The Coen's film world is existential so there can be beauty and humour but the universe doesn't care how hard you work for your dreams. Luck and randomness mean that only a few people ever get what they want. And they're not interested in telling stories about improbable success. I think at least some of this story is speculating about what would have happened if they couldn't have worked together on their own projects. And maybe some heart for people who've lost their partners in love or work or both.

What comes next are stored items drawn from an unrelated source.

(* ===== verification/Ledger.v ===== *)
(** The ledger under [connect_prevalidated] and [disconnect_tip]
    (lib/state/block.rs): the unspent and spent outputs, the tip and the height.

    Swap transactions do not touch it, and disconnecting a block restores it. *)
From S2P Require Import Prelude Bytes SwapTypes TxTypes Externals.
From S2P Require Import Accumulator BlockTypes Rollback Bundle StateDb SwapRules.
From S2P Require Import Auth Block BlockSpec BlockProps BlockConnect.

Section Ledger.
Context {T : ExtTypes} {X : ExtFuns}.
Implicit Types (st s t : State) (tx : Transaction) (ftx : FilledTransaction).

(** What swap operations leave alone, and what ledger operations leave
    alone. *)
Definition ledger st :=
  (utxos st, stxos st, tip st, height st, utreexo_accumulator st).
Definition sans_ledger st : State := {| st with utxos := ∅; stxos := ∅ |}.

(** ** Swap operations leave the ledger alone *)
Lemma ledger_save_swap swap st st' : save_swap swap st = Ok st' → ledger st' = ledger st.
Proof. unfold save_swap. intros H. by res_inv. Qed.

Lemma ledger_lock_all id os st : ledger (lock_all id os st) = ledger st.
Proof. by apply fold_left_proj. Qed.

Lemma ledger_unlock_all os st : ledger (unlock_all os st) = ledger st.
Proof. by apply fold_left_proj. Qed.

Lemma ledger_unlock_inputs id ins st : ledger (unlock_inputs id ins st) = ledger st.
Proof. apply fold_left_proj. intros. by case_bool_decide. Qed.

Lemma ledger_relock_inputs id ins st : ledger (relock_inputs id ins st) = ledger st.
Proof. apply fold_left_proj. intros. by case_bool_decide. Qed.

Lemma ledger_unlock_created id outs st : ledger (unlock_created id outs st) = ledger st.
Proof. apply fold_left_proj. intros. by destruct (_ && _). Qed.

Lemma ledger_delete_swap id st : ledger (delete_swap_unchecked id st) = ledger st.
Proof.
  unfold delete_swap_unchecked.
  destruct (get_swap st id); [done|]. apply ledger_unlock_all.
Qed.

Lemma ledger_connect_swap h ftx st st' :
  connect_swap h ftx st = Ok st' → ledger st' = ledger st.
Proof.
  unfold connect_swap. destruct (data _) as [|id chain b r rc a l1 la|id c p|id c].
  - by intros [= <-].
  - unfold connect_swap_create. intros ->%ledger_save_swap. apply ledger_lock_all.
  - unfold connect_swap_claim. intros H. res_inv.
    apply ledger_save_swap in H as ->. rewrite ledger_unlock_inputs.
    destruct (bool_decide (state a = ReadyToClaim)); res_inv; [done|].
    by eapply ledger_save_swap.
  - by intros [= <-].
Qed.

Lemma ledger_disconnect_swap tx st st' :
  disconnect_swap tx st = Ok st' → ledger st' = ledger st.
Proof.
  unfold disconnect_swap. destruct (data _) as [|id chain b r rc a l1 la|id c p|id c].
  - by intros [= <-].
  - intros [= <-]. rewrite ledger_delete_swap.
    by trans (ledger (unlock_created id (regular_outputs (txid tx) (outputs tx)) st));
      [|apply ledger_unlock_created].
  - unfold disconnect_swap_claim. intros H. res_inv.
    case_bool_decide; res_inv.
    + apply ledger_save_swap in H as ->. apply ledger_relock_inputs.
    + apply ledger_relock_inputs.
  - by intros [= <-].
Qed.

(** ** Undoing insertions and spends *)
Lemma put_utxos_fold l st :
  foldM (λ st p, @Ok Error State (put_utxo p st)) st l = Ok (put_utxos l st).
Proof. apply (foldM_pure (λ st p, put_utxo p st)). Qed.

Lemma put_utxos_lookup_ne l st o :
  o ∉ l.*1 → utxos (put_utxos l st) !! o = utxos st !! o.
Proof.
  revert st; induction l as [|[o' out] l IH]; intros st Ho; [done|].
  csimpl in Ho. apply not_elem_of_cons in Ho as [Hne Ho].
  change (put_utxos ((o', out) :: l) st) with (put_utxos l (put_utxo (o', out) st)).
  rewrite IH by done. simpl. by rewrite lookup_insert_ne.
Qed.

Lemma put_utxos_frame l st :
  sans_ledger (put_utxos l st) = sans_ledger st ∧ stxos (put_utxos l st) = stxos st.
Proof.
  split; [by apply (fold_left_proj sans_ledger)|by apply (fold_left_proj stxos)].
Qed.

(** The outputs [l] are new on [st] and pairwise different. *)
Definition outputs_new (l : list (OutPoint * Output)) st : Prop :=
  NoDup l.*1 ∧ ∀ o, o ∈ l.*1 → utxos st !! o = None.

Lemma remove_outputs_undo l s t d :
  outputs_new l s → utxos t = utxos (put_utxos l s) →
  ∃ d', foldM remove_output (t, d) (reverse l) = Ok ({| t with utxos := utxos s |}, d').
Proof.
  intros Hnew Ht.
  destruct (foldM_undo (λ s l, outputs_new l s)
    (λ s (td : State * AccumulatorDiff.t), td.1 = {| t with utxos := utxos s |})
    (λ s p, @Ok Error State (put_utxo p s)) remove_output id s l (put_utxos l s) (t, d))
    as ([t' d'] & Hf & Heq); simpl in *.
  - intros s' [o out] k s1 [t1 d1] [_ Hfr] [= <-] Ht1. simpl in *; subst t1; simpl.
    rewrite lookup_insert_eq. simpl. eexists _. split; [done|]. simpl.
    rewrite delete_insert_id; [done|]. apply Hfr. set_solver.
  - intros s' [o out] k s1 [Hnd Hfr] [= <-]. csimpl in Hnd.
    apply NoDup_cons in Hnd as [Hni Hnd]. split; [done|].
    intros o' Ho'. simpl. rewrite lookup_insert_ne by set_solver. apply Hfr. set_solver.
  - done.
  - apply put_utxos_fold.
  - rewrite <-Ht. by destruct t.
  - rewrite list_fmap_id in Hf. exists d'. by rewrite Hf, Heq.
Qed.

(** The inputs [l] are pairwise different and not spent on [st]. *)
Definition inputs_unspent (l : list OutPoint) st : Prop :=
  NoDup l ∧ ∀ o, o ∈ l → stxos st !! o = None.

Lemma unspend_inputs_undo tid (l : list (nat * (OutPoint * Hash))) s s1 t d :
  inputs_unspent l.*2.*1 s → foldM (spend_input tid) s l = Ok s1 →
  utxos t = utxos s1 → stxos t = stxos s1 →
  ∃ d', foldM unspend_input (t, d) (reverse l.*2)
        = Ok ({| t with utxos := utxos s; stxos := stxos s |}, d').
Proof.
  intros Hin Hf Hu Hs.
  destruct (foldM_undo
    (λ s (l : list (nat * (OutPoint * Hash))), inputs_unspent l.*2.*1 s)
    (λ s (td : State * AccumulatorDiff.t),
       td.1 = {| t with utxos := utxos s; stxos := stxos s |})
    (spend_input tid) unspend_input snd s l s1 (t, d)) as ([t' d'] & Hf' & Heq);
    simpl in *.
  - intros s' [vin [o h]] k s2 [t1 d1] [_ Hfr] Hsp Ht1. simpl in *. res_inv. simpl.
    rewrite lookup_insert_eq. simpl. eexists _. split; [done|]. simpl.
    rewrite delete_insert_id, insert_delete_id; [done..|]. apply Hfr. set_solver.
  - intros s' [vin [o h]] k s2 [Hnd Hfr] Hsp. csimpl in *. res_inv.
    apply NoDup_cons in Hnd as [Hni Hnd]. split; [done|]. intros o' Ho'. simpl.
    rewrite lookup_insert_ne by set_solver. apply Hfr. set_solver.
  - done.
  - done.
  - rewrite <-Hu, <-Hs. by destruct t.
  - exists d'. by rewrite Hf', Heq.
Qed.

(** ** The transactions of a block, one after the other *)
Definition tx_ins tx : list OutPoint := (inputs tx).*1.
Definition tx_outs tx : list (OutPoint * Output) :=
  regular_outputs (txid tx) (outputs tx).

Lemma imap_pair_snd {A} (l : list A) : (imap pair l).*2 = l.
Proof. rewrite fmap_imap. simpl. rewrite <-(list_fmap_id l) at 2. by rewrite <-imap_const. Qed.

Lemma spend_inputs_lookup tid (l : list (nat * (OutPoint * Hash))) s s1 :
  foldM (spend_input tid) s l = Ok s1 →
  sans_ledger s1 = sans_ledger s ∧
  (∀ o, utxos s1 !! o = if bool_decide (o ∈ l.*2.*1) then None else utxos s !! o) ∧
  (∀ o, o ∉ l.*2.*1 → stxos s1 !! o = stxos s !! o).
Proof.
  revert s; induction l as [|[vin [o h]] l IH]; intros s Hf; simpl in Hf.
  { by simplify_eq. }
  apply bind_Ok_inv in Hf as (s2 & Hs2 & Hf).
  apply IH in Hf as (Hsans & Hu & Hs). simpl in Hs2. res_inv.
  split_and!; [by unfold sans_ledger; f_equal| |].
  - intros o'. rewrite Hu. csimpl. destruct (decide (o' ∈ l.*2.*1)).
    { by rewrite !bool_decide_true by set_solver. }
    rewrite bool_decide_false by done. destruct (decide (o' = o)) as [->|].
    + rewrite bool_decide_true by set_solver. by rewrite lookup_delete_eq.
    + rewrite bool_decide_false by set_solver. by rewrite lookup_delete_ne.
  - csimpl. intros o' Ho'. rewrite Hs by set_solver.
    by rewrite lookup_insert_ne by set_solver.
Qed.

(** [connect_tx] in two parts: the ledger, then the swap. *)
Lemma connect_tx_parts h s ftx s1 :
  connect_tx h s ftx = Ok s1 →
  let tx := transaction ftx in
  ∃ sa, foldM (spend_input (txid tx)) s (imap pair (inputs tx)) = Ok sa ∧
    connect_swap h ftx (put_utxos (tx_outs tx) sa) = Ok s1 ∧
    ledger s1 = ledger (put_utxos (tx_outs tx) sa).
Proof.
  unfold connect_tx. intros Hc. res_inv. eexists. split_and!; [done|done|].
  by eapply ledger_connect_swap.
Qed.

My feeling is that this story is intended to be the movie equivalent of a folk song - struggling artists were never new, but they're never going to stop happening while we live in an imperfect world, so the story never gets old either. Some other guy gets the lucky break, and everyone else just muddles on as best they can.
posted by harriet vane at 5:12 AM on March 28, 2021 [1 favorite]

Also if this movie doesn't sound like your cup of tea, do at least watch Oscar Isaac singing Please Mr Kennedy with Justin Timberlake and as much sincerity as he can muster up, while Adam Driver says "outer SPACE!" like the best 1950s hype man ever. It's hilarious, I love it.
posted by harriet vane at 5:18 AM on March 28, 2021 [1 favorite]

Sometimes, the wrong people will overhype filmmakers and take the fun out of them for you for a while. But then time goes by, the hype fades, and you can quietly go back and catch up and have a nice time. that happened to me with the Coens.

I'm about 10-11 years late on this one, but it really is wonderful.
posted by DirtyOldTown at 8:38 AM on February 9

Kind of a tiny point that doesn't matter, but do we think Oscar Isaac sings "I've been all around Cape Gir-deau" because he didn't register that Dave Van Ronk was slurring "Cape GirARdeau" to fit the syllable space? Or was that a clue that Llewyn hadn't really done all that traveling himself?
posted by DirtyOldTown at 10:40 AM on February 14

It probably doesn't mean anything except that no one on set had been near east Missouri.